→ **TASK PROMPT**
Print, in exact form, the lines below from the one containing "S -> Prop)." through the one containing "intros Hb. induction", and omit all others.

→ **RECORDED INFORMATION**

Section SM_ops.
Context {S E : Type}.
Definition get_state : SM S E S := fun s => (s, Ok s).
Definition modify (f : S -> S) : SM S E unit := fun s => (f s, Ok tt).
Definition throw {A} (e : E) : SM S E A := fun s => (s, Err e).
Definition lift_result {A} (r : result E A) : SM S E A := fun s => (s, r).
(** [for (let i = 0; i < n; i += 1) body()]. *)
Fixpoint repeat_m (n : nat) (body : SM S E unit) : SM S E unit :=
  match n with O => mret tt | Datatypes.S m => body ≫= fun _ => repeat_m m body end.
End SM_ops.

(** A computation keeps the state predicate [P], also when it throws. *)
Definition keeps {S E A} (P : S -> Prop) (m : SM S E A) : Prop :=
  forall s, P s -> P (fst (m s)).

Create HintDb keeps.

Section keeps_rules.
Context {S E : Type} (P : S -> Prop).

Lemma keeps_ret {A} (a : A) : keeps P (mret a : SM S E A).
Proof. by intros s Hs. Qed.

Lemma keeps_throw {A} (e : E) : keeps P (throw e : SM S E A).
Proof. by intros s Hs. Qed.

Lemma keeps_get : keeps P (get_state : SM S E S).
Proof. by intros s Hs. Qed.

Lemma keeps_lift {A} (r : result E A) : keeps P (lift_result r : SM S E A).
Proof. by intros s Hs. Qed.

Lemma keeps_modify (f : S -> S) :
  (forall s, P s -> P (f s)) -> keeps P (modify f : SM S E unit).
Proof. intros H s Hs. by apply H. Qed.

Lemma keeps_bind {A B} (m : SM S E A) (k : A -> SM S E B) :
  keeps P m -> (forall a, keeps P (k a)) -> keeps P (mbind k m).
Proof.
  intros Hm Hk s Hs. unfold mbind, sm_bind.
  specialize (Hm s Hs). destruct (m s) as [s' [a|e]]; [by apply Hk|done].
Qed.

Lemma keeps_repeat n (body : SM S E unit) : keeps P body -> keeps P (repeat_m n body).
Proof.
  intros Hb. induction n as [|n IH]; simpl; [apply keeps_ret|].
  apply keeps_bind; [done|]. intros _. exact IH.
Qed.

(** A continuation may use what is known of the state it reads. *)
Lemma keeps_get_bind {B} (k : S -> SM S E B) :
  (forall s, P s -> P (fst (k s s))) -> keeps P (mbind k get_state).
Proof. intros H s Hs. by apply H. Qed.
End keeps_rules.

#[export] Hint Resolve keeps_ret keeps_throw keeps_get keeps_lift keeps_repeat : keeps.
(* ===== verification/ToolChoiceQueue.v ===== *)
(** The tool-choice queue of an agent session
    (src/gajae-code/packages/coding-agent/src/session/tool-choice-queue.ts).

    A directive owns an iterator; iterators are shared mutable objects, so they live
    in a store indexed by references and a directive holds the reference.  A
    directive has an identity, because [degradeInFlight] compares directives with
    [===].  Callbacks are values of the directive: [onRejected] is the function the
    code calls, [onResolved] produces the event that the call delivers, and
    [onInvoked] is carried along opaquely, as the code does.  Iterators are finite
    lists of remaining values.  Callbacks do not re-enter the queue. *)
From S2P Require Import Prelude.
#[local] Open Scope Z_scope.

Section ToolChoiceQueue.
Context {ToolChoice Ev Invoker : Type}.

Inductive RejectReason := aborted | error | cleared | removed.
Inductive RejectOutcome := requeue | drop_.
#[global] Instance RejectOutcome_eq_dec : EqDecision RejectOutcome.
Proof. solve_decision. Defined.

Record DirectiveCallbacks := {
  onResolved : option (ToolChoice -> Ev);
  onRejected : option (ToolChoice -> RejectReason -> option RejectOutcome);
  onInvoked : option Invoker }.

Record ToolChoiceDirective := {
  ident : nat;
  generator : nat;
  label : jstr;
  callbacks : DirectiveCallbacks }.

Record InFlight := { directive : ToolChoiceDirective; yielded : ToolChoice }.

Record PushOptions := {
  now : bool;
  opt_label : option jstr;
  opt_callbacks : DirectiveCallbacks }.

Definition no_callbacks : DirectiveCallbacks :=
  {| onResolved := None; onRejected := None; onInvoked := None |}.
Definition no_options : PushOptions :=
  {| now := false; opt_label := None; opt_callbacks := no_callbacks |}.

(** [store] and [fresh] are the heap of iterators and directives; [events] the
    calls of [onResolved] so far; the other fields are the class's. *)
Record Queue := mkQueue {
  store : gmap nat (list ToolChoice);
  fresh : nat;
  events : list Ev;
  queue : list ToolChoiceDirective;
  inFlight : option InFlight;
  lastResolvedLabel : option jstr }.

Definition empty_queue : Queue := mkQueue ∅ 0 [] [] None None.

Definition set_queue (q : list ToolChoiceDirective) (s : Queue) : Queue :=
  mkQueue (store s) (fresh s) (events s) q (inFlight s) (lastResolvedLabel s).
Definition set_inFlight (f : option InFlight) (s : Queue) : Queue :=
  mkQueue (store s) (fresh s) (events s) (queue s) f (lastResolvedLabel s).
Definition set_lastLabel (l : option jstr) (s : Queue) : Queue :=
  mkQueue (store s) (fresh s) (events s) (queue s) (inFlight s) l.
Definition emit (e : option Ev) (s : Queue) : Queue :=
  mkQueue (store s) (fresh s) (events s ++ option_list e) (queue s) (inFlight s)
    (lastResolvedLabel s).
(** A new iterator over [choices] ([onceGen], [choices[Symbol.iterator]()]). *)
Definition new_iterator (choices : list ToolChoice) (s : Queue) : nat * Queue :=
  (fresh s, mkQueue (<[fresh s := choices]> (store s)) (S (fresh s)) (events s) (queue s)
              (inFlight s) (lastResolvedLabel s)).
Definition new_ident (s : Queue) : nat * Queue :=
  (fresh s, mkQueue (store s) (S (fresh s)) (events s) (queue s) (inFlight s)
              (lastResolvedLabel s)).

(** ** Operations *)

Definition push (gen : nat) (options : PushOptions) (s : Queue) : Queue :=
  let (id, s) := new_ident s in
  let d := {| ident := id; generator := gen;
              label := default (u "anonymous") (opt_label options);
              callbacks := opt_callbacks options |} in
  if now options then set_queue (d :: queue s) s else set_queue (queue s ++ [d]) s.

Definition pushOnce (choice : ToolChoice) (options : PushOptions) (s : Queue) : Queue :=
  let (g, s) := new_iterator [choice] s in push g options s.

Definition pushSequence (choices : list ToolChoice) (options : PushOptions) (s : Queue) : Queue :=
  let (g, s) := new_iterator choices s in push g options s.

(** The [while] loop: the store after [generator.next()], the queue after the
    exhausted heads were shifted, and the yield. *)
Fixpoint next_loop (q : list ToolChoiceDirective) (st : gmap nat (list ToolChoice)) :
    list ToolChoiceDirective * option (gmap nat (list ToolChoice) * InFlight) :=
  match q with
  | [] => ([], None)
  | head :: rest =>
      match st !! generator head with
      | Some (v :: vs) =>
          (q, Some (<[generator head := vs]> st, {| directive := head; yielded := v |}))
      | _ => next_loop rest st
      end
  end.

→ **ANSWER SECTION**
Context {S E : Type} (P : S -> Prop).

Lemma keeps_ret {A} (a : A) : keeps P (mret a : SM S E A).
Proof. by intros s Hs. Qed.

Lemma keeps_throw {A} (e : E) : keeps P (throw e : SM S E A).
Proof. by intros s Hs. Qed.

Lemma keeps_get : keeps P (get_state : SM S E S).
Proof. by intros s Hs. Qed.

Lemma keeps_lift {A} (r : result E A) : keeps P (lift_result r : SM S E A).
Proof. by intros s Hs. Qed.

Lemma keeps_modify (f : S -> S) :
  (forall s, P s -> P (f s)) -> keeps P (modify f : SM S E unit).
Proof. intros H s Hs. by apply H. Qed.

Lemma keeps_bind {A B} (m : SM S E A) (k : A -> SM S E B) :
  keeps P m -> (forall a, keeps P (k a)) -> keeps P (mbind k m).
Proof.
  intros Hm Hk s Hs. unfold mbind, sm_bind.
  specialize (Hm s Hs). destruct (m s) as [s' [a|e]]; [by apply Hk|done].
Qed.

Lemma keeps_repeat n (body : SM S E unit) : keeps P body -> keeps P (repeat_m n body).
Proof.
  intros Hb. induction n as [|n IH]; simpl; [apply keeps_ret|].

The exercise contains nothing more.